_Record extracts_
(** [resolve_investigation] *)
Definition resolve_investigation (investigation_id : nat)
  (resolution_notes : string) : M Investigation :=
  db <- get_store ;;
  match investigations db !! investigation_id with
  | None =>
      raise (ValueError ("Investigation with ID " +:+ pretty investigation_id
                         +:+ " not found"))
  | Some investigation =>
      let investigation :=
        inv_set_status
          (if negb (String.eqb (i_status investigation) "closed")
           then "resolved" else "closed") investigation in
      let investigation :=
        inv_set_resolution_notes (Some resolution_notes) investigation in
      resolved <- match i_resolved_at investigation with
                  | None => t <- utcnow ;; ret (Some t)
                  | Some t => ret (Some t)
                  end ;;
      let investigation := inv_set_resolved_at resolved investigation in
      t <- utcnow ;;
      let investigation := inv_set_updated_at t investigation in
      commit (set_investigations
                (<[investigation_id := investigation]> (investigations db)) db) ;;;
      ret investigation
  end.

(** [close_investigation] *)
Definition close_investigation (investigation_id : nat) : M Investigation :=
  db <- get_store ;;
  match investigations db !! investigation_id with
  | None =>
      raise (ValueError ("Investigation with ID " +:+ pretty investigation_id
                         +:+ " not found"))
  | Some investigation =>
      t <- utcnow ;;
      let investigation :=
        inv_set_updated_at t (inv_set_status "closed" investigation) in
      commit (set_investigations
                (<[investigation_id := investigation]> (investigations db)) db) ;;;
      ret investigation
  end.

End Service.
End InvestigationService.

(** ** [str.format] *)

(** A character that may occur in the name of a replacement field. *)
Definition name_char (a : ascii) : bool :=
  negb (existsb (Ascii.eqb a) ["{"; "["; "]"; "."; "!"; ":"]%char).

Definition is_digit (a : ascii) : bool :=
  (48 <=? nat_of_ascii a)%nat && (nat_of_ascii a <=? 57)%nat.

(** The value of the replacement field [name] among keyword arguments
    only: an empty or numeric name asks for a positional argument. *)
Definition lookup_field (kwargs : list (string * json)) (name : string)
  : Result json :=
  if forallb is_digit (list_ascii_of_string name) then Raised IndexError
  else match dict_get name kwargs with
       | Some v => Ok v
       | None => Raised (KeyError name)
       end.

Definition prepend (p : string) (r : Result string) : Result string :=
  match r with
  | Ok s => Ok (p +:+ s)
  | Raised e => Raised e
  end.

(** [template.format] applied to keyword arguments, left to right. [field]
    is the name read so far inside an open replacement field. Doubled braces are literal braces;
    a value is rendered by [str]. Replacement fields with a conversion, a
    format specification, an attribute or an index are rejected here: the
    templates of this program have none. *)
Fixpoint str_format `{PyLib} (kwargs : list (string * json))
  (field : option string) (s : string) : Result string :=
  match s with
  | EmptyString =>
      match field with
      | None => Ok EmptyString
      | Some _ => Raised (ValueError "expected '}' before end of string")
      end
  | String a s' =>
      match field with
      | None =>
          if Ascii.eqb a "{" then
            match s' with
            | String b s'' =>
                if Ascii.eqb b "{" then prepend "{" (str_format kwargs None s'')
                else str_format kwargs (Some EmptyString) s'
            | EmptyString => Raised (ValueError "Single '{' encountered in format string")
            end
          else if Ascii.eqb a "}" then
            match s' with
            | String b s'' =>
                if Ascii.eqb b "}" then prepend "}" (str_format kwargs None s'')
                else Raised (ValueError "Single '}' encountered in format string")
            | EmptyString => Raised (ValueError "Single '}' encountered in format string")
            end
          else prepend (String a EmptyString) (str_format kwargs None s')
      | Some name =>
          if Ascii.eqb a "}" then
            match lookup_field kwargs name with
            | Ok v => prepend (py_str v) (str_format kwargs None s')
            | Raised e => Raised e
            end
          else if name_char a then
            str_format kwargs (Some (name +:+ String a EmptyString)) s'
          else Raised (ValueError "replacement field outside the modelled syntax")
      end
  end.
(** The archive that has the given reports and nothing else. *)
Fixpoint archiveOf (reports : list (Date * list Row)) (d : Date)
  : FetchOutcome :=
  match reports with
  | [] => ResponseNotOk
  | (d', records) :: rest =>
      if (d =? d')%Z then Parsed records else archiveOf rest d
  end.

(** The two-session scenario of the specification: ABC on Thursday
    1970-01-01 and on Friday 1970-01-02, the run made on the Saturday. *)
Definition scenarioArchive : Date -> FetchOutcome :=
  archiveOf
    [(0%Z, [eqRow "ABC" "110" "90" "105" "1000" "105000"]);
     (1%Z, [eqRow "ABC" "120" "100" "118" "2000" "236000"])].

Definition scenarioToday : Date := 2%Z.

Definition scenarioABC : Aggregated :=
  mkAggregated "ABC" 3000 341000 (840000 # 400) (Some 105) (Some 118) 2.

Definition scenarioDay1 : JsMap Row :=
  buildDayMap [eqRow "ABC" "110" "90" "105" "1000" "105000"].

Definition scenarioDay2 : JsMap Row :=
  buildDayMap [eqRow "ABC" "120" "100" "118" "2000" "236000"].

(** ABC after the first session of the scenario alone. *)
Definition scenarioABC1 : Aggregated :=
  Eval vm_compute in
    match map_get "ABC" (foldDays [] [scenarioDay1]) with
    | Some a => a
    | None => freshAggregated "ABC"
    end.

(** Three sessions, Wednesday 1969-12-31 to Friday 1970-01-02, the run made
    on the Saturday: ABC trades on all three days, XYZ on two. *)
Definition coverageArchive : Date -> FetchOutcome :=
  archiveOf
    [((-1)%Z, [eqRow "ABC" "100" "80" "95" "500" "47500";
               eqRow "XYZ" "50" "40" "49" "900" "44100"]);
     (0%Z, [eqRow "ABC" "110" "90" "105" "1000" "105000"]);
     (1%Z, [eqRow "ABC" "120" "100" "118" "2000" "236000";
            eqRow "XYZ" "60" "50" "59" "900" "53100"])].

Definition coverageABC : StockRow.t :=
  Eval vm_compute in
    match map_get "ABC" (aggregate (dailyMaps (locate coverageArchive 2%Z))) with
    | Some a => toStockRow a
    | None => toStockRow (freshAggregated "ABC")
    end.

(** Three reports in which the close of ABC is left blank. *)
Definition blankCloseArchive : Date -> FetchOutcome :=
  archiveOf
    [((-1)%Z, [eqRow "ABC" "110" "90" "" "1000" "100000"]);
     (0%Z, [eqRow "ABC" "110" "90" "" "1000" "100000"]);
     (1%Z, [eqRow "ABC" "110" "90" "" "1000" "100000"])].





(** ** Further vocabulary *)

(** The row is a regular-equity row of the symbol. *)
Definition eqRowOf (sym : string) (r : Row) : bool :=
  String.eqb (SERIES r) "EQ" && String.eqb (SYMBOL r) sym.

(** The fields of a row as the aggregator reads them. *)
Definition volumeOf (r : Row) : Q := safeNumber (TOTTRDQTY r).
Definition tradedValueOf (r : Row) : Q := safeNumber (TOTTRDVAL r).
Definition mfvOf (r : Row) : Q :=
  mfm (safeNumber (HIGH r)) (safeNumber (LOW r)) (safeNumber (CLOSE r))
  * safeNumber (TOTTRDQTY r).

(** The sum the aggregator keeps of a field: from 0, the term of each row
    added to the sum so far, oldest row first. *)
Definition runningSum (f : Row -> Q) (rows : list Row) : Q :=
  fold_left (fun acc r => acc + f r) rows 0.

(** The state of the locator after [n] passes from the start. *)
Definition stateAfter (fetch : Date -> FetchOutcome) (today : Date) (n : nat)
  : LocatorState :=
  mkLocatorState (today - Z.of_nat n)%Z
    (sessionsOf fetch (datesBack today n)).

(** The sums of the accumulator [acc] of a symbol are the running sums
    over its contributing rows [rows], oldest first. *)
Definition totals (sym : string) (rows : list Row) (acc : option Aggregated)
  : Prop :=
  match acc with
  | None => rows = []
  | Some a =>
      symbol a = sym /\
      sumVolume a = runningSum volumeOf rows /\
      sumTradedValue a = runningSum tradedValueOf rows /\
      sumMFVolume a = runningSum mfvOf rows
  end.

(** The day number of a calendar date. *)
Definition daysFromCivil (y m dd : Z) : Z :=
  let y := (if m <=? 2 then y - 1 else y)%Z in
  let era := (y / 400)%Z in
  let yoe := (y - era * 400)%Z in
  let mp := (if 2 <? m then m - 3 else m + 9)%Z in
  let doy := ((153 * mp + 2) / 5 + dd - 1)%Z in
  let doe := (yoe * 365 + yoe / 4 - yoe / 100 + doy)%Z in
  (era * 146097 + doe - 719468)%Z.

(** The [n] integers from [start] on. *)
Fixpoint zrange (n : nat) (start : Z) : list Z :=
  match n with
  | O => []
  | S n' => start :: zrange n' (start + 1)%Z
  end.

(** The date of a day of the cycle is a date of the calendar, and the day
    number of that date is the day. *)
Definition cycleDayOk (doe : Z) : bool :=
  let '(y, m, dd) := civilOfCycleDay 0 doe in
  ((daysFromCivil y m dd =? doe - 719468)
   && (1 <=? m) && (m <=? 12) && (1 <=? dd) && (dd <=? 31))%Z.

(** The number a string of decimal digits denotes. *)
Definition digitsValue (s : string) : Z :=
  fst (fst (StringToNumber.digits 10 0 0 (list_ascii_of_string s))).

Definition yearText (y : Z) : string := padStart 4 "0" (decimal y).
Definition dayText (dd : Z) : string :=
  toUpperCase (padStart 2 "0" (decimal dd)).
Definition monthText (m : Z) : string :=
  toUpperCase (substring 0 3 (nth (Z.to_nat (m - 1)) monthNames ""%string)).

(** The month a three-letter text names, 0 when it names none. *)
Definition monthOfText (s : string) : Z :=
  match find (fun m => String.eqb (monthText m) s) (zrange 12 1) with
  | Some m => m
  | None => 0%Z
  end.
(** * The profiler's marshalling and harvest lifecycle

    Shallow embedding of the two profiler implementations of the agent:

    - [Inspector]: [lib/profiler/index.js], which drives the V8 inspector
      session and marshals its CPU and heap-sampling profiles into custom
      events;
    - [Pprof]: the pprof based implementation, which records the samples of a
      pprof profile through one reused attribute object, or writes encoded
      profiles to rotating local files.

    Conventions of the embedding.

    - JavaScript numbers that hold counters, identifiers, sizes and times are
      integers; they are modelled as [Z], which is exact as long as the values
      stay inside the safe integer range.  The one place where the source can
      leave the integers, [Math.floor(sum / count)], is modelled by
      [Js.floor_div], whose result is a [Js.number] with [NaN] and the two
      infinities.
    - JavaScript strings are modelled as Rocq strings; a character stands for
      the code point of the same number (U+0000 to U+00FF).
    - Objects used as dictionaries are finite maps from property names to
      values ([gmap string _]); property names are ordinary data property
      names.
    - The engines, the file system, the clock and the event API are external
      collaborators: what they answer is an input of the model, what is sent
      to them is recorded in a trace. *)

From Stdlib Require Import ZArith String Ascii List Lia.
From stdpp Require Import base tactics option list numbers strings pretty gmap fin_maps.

_Task directions_
Note each line above that contains "closed" and copy it out.

_Problem solution_
          (if negb (String.eqb (i_status investigation) "closed")
           then "resolved" else "closed") investigation in
        inv_set_updated_at t (inv_set_status "closed" investigation) in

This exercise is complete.